Section 377: "The society is now better for individualism..." Supreme Court said on homosexuality

New Delhi: 

Highlights

  1. Homosexuality is no longer a crime in India, Supreme Court ruled today
  2. Chief Justice Dipak Misra said: "I am what I am. So take me as I am"
  3. The Supreme Court overruled its own 2013 decision

Delivering a landmark judgement decriminalising gay consensual sex, Chief Justice of India Dipak Misra said: "I am what I am. So take me as I am."

Homosexuality is no longer a crime in India, five Supreme Court judges today ruled in a consensus judgement.

The Supreme Court overruled its own 2013 decision and said Section 377, a controversial British-era ban on consensual gay sex, is irrational, indefensible and arbitrary.

"No one can escape from their individuality...Look for the rainbow in every cloud. Section 377 is arbitrary"," said Justice Misra, who is due to retire on October 2. "Denial of self-expression is like death," he added in a judgement peppered with epochal quotes that called for a shift in the society and attitudes."

"We have to bid adieu to prejudices and to empower all citizens," the Chief Justice said. Homosexuality, said the judges, is "not a mental disorder".

"Section 377" banned "carnal intercourse against the order of nature with any man, woman or animal" - which was interpreted to refer to homosexual sex. Under the 1861 law, gay sex was punishable by up to 10 years in jail. The ban was challenged by five high-profile petitioners who said they were living in fear of being punished.

The petitioners are, Bharatnatyam dancer Navtej Singh Johar, journalist Sunil Mehra, restaurateur Ritu Dalmia, Neemrana hotel chain co-founder Aman Nath and businesswoman Ayesha Kapur.

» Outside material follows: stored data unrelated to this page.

Lemma await_all_returned (ts : list task) :
  forall k, await_all k ts = Returned -> Forall (fun t => t = Finished (Ok tt)) ts.
Proof.
  induction ts as [|t ts IH]; intros k H; [constructor|].
  destruct t as [n r|[[]|e]|]; simpl in H; try discriminate.
  constructor; [reflexivity | eauto].
Qed.

Lemma await_all_raised (ts : list task) :
  forall k e,
    Forall (fun t => t <> Cancelled) ts ->
    await_all k ts = Raised e ->
    exists j, nth_error ts j = Some (Finished (Raise e))
              /\ forall i, (i < j)%nat -> nth_error ts i = Some (Finished (Ok tt)).
Proof.
  induction ts as [|t ts IH]; intros k e Hlive H; [discriminate|].
  inversion Hlive as [|? ? Ht Hts]; subst.
  destruct t as [n r|[[]|e']|]; simpl in H; try discriminate; try congruence.
  - destruct (IH _ _ Hts H) as (j & Hj & Hbefore).
    exists (Datatypes.S j). split; [exact Hj|].
    intros [|i] Hi; [reflexivity|]. apply Hbefore. lia.
  - injection H as ->. exists O. split; [reflexivity|]. intros i Hi. lia.
Qed.

Lemma create_task_not_cancelled (coros : list (io unit)) :
  Forall (fun t => t <> Cancelled) (map create_task coros).
Proof. apply Forall_forall. intros t Ht. apply in_map_iff in Ht as (c & <- & _). discriminate. Qed.

End EventLoop.

Arguments asyncio_run : simpl never.
Arguments upload_dds_data : simpl never.
Arguments transform_data_to_df : simpl never.

(** C9 (as the code has it): the four tasks exist only once enrichment and
    projection have returned the four frames.  While the loop runs no task is
    cancelled.  The orchestrator returns only when the four tasks have all
    finished without error; it raises [e] only when some task has finished
    with [e] and every task awaited before it has finished without error,
    whatever the state of the tasks awaited after it; and once the
    orchestrator is done, [asyncio.run] cancels the tasks still pending. *)
Theorem orchestrator_awaits_in_creation_order :
  forall (lt : string) (stg : store) (target : string -> store) (schedule : list nat)
         (ts : list task) (m : main_state),
    snd (main_dds lt stg target schedule) = Ok (ts, m) ->
    exists (batch : list RawRecord) (t : tables) (running : list task),
      select_answer stg = Ok batch
      /\ enrich_and_split (transform_data_to_df (map dict_row batch)) = Ok t
      /\ run_until_complete (map create_task (upload_dds_data lt target dss_loader t)) schedule
         = (running, m)
      /\ List.length running = 4%nat
      /\ Forall (fun x => x <> Cancelled) running
      /\ (m = Returned -> Forall (fun x => x = Finished (Ok tt)) running /\ ts = running)
      /\ (forall e, m = Raised e ->
            (exists k, nth_error running k = Some (Finished (Raise e))
                       /\ forall j, (j < k)%nat -> nth_error running j = Some (Finished (Ok tt)))
            /\ ts = map cancel running).
Proof.
  intros lt stg target schedule ts m.
  unfold main_dds, download_stg_data, with_connection, call, logger_debug, emit, lift, io_ret.
  destruct (connect_answer stg) as [e|]; [discriminate|].
  destruct (select_answer stg) as [batch|e] eqn:Hsel; cbn;
    [|destruct (is_Exception e); discriminate].
  unfold enrich_and_split.
  destruct (add_hashes_to_raw_data (transform_data_to_df (map dict_row batch)))
    as [df|e] eqn:Hadd; cbn; [|discriminate].
  destruct (split_df_to_tables df) as [t|e] eqn:Hsplit; cbn; [|discriminate].
  intros Hrun.
  assert (Hrun' : asyncio_run (map create_task (upload_dds_data lt target dss_loader t))
                              schedule = (ts, m)) by congruence.
  clear Hrun. unfold asyncio_run in Hrun'.
  destruct (run_until_complete (map create_task (upload_dds_data lt target dss_loader t))
                               schedule) as [running m'] eqn:Hloop.
  assert (Hm : m' = m) by (destruct m'; congruence). subst m'.
  destruct (run_until_complete_state _ _ _ _ Hloop) as (Hawait & Hlen & Hlive).
  specialize (Hlive (create_task_not_cancelled _)).
  exists batch, t, running.
  split; [reflexivity|].
  split; [rewrite Hadd; exact Hsplit|].
  split; [exact Hloop|].
  split; [exact Hlen|].
  split; [exact Hlive|].
  split.
  - intros ->. symmetry in Hawait. apply await_all_returned in Hawait.
    split; [exact Hawait|].
    assert (Hts : ts = map cancel running) by congruence. rewrite Hts.
    clear -Hawait. induction Hawait as [|x l -> _ IH]; simpl; [reflexivity | now f_equal].
  - intros e ->. split.
    + symmetry in Hawait. now apply await_all_raised in Hawait.
    + congruence.
Qed.

Lemma orchestrator_awaits_in_creation_order_witness :
  exists (batch : list RawRecord) (t : tables) (running : list task),
    select_answer (staging_of sample_batch) = Ok batch
    /\ enrich_and_split (transform_data_to_df (map dict_row batch)) = Ok t
    /\ run_until_complete (map create_task (upload_dds_data newline users_hub_missing dss_loader t))
                          [0; 1; 2; 3; 0; 0; 0; 0]%nat
       = (running, Raised missing_table)
    /\ List.length running = 4%nat
    /\ Forall (fun x => x <> Cancelled) running
    /\ (Raised missing_table = Returned ->
        Forall (fun x => x = Finished (Ok tt)) running
        /\ [Finished (Raise missing_table); Cancelled; Cancelled; Cancelled] = running)
    /\ (forall e, Raised missing_table = Raised e ->
          (exists k, nth_error running k = Some (Finished (Raise e))
                     /\ forall j, (j < k)%nat -> nth_error running j = Some (Finished (Ok tt)))
          /\ [Finished (Raise missing_table); Cancelled; Cancelled; Cancelled]
             = map cancel running).
Proof.
  apply (orchestrator_awaits_in_creation_order
           newline (staging_of sample_batch) users_hub_missing [0; 1; 2; 3; 0; 0; 0; 0]%nat
           [Finished (Raise missing_table); Cancelled; Cancelled; Cancelled]
           (Raised missing_table)).
  vm_compute. reflexivity.
Defined.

The Chief Justice said: "Respect for individual choice is the essence of liberty; the LGBT community possesses equal rights under the Constitution. Sexual orientation is a biological phenomenon; any discrimination on these grounds is violative of fundamental rights".

Activists had been fighting the ban since the 1990s, suffering several court reverses before the  verdict today that sparked celebrations among lesbian, gay, bi-sexual and transgender groups across the country.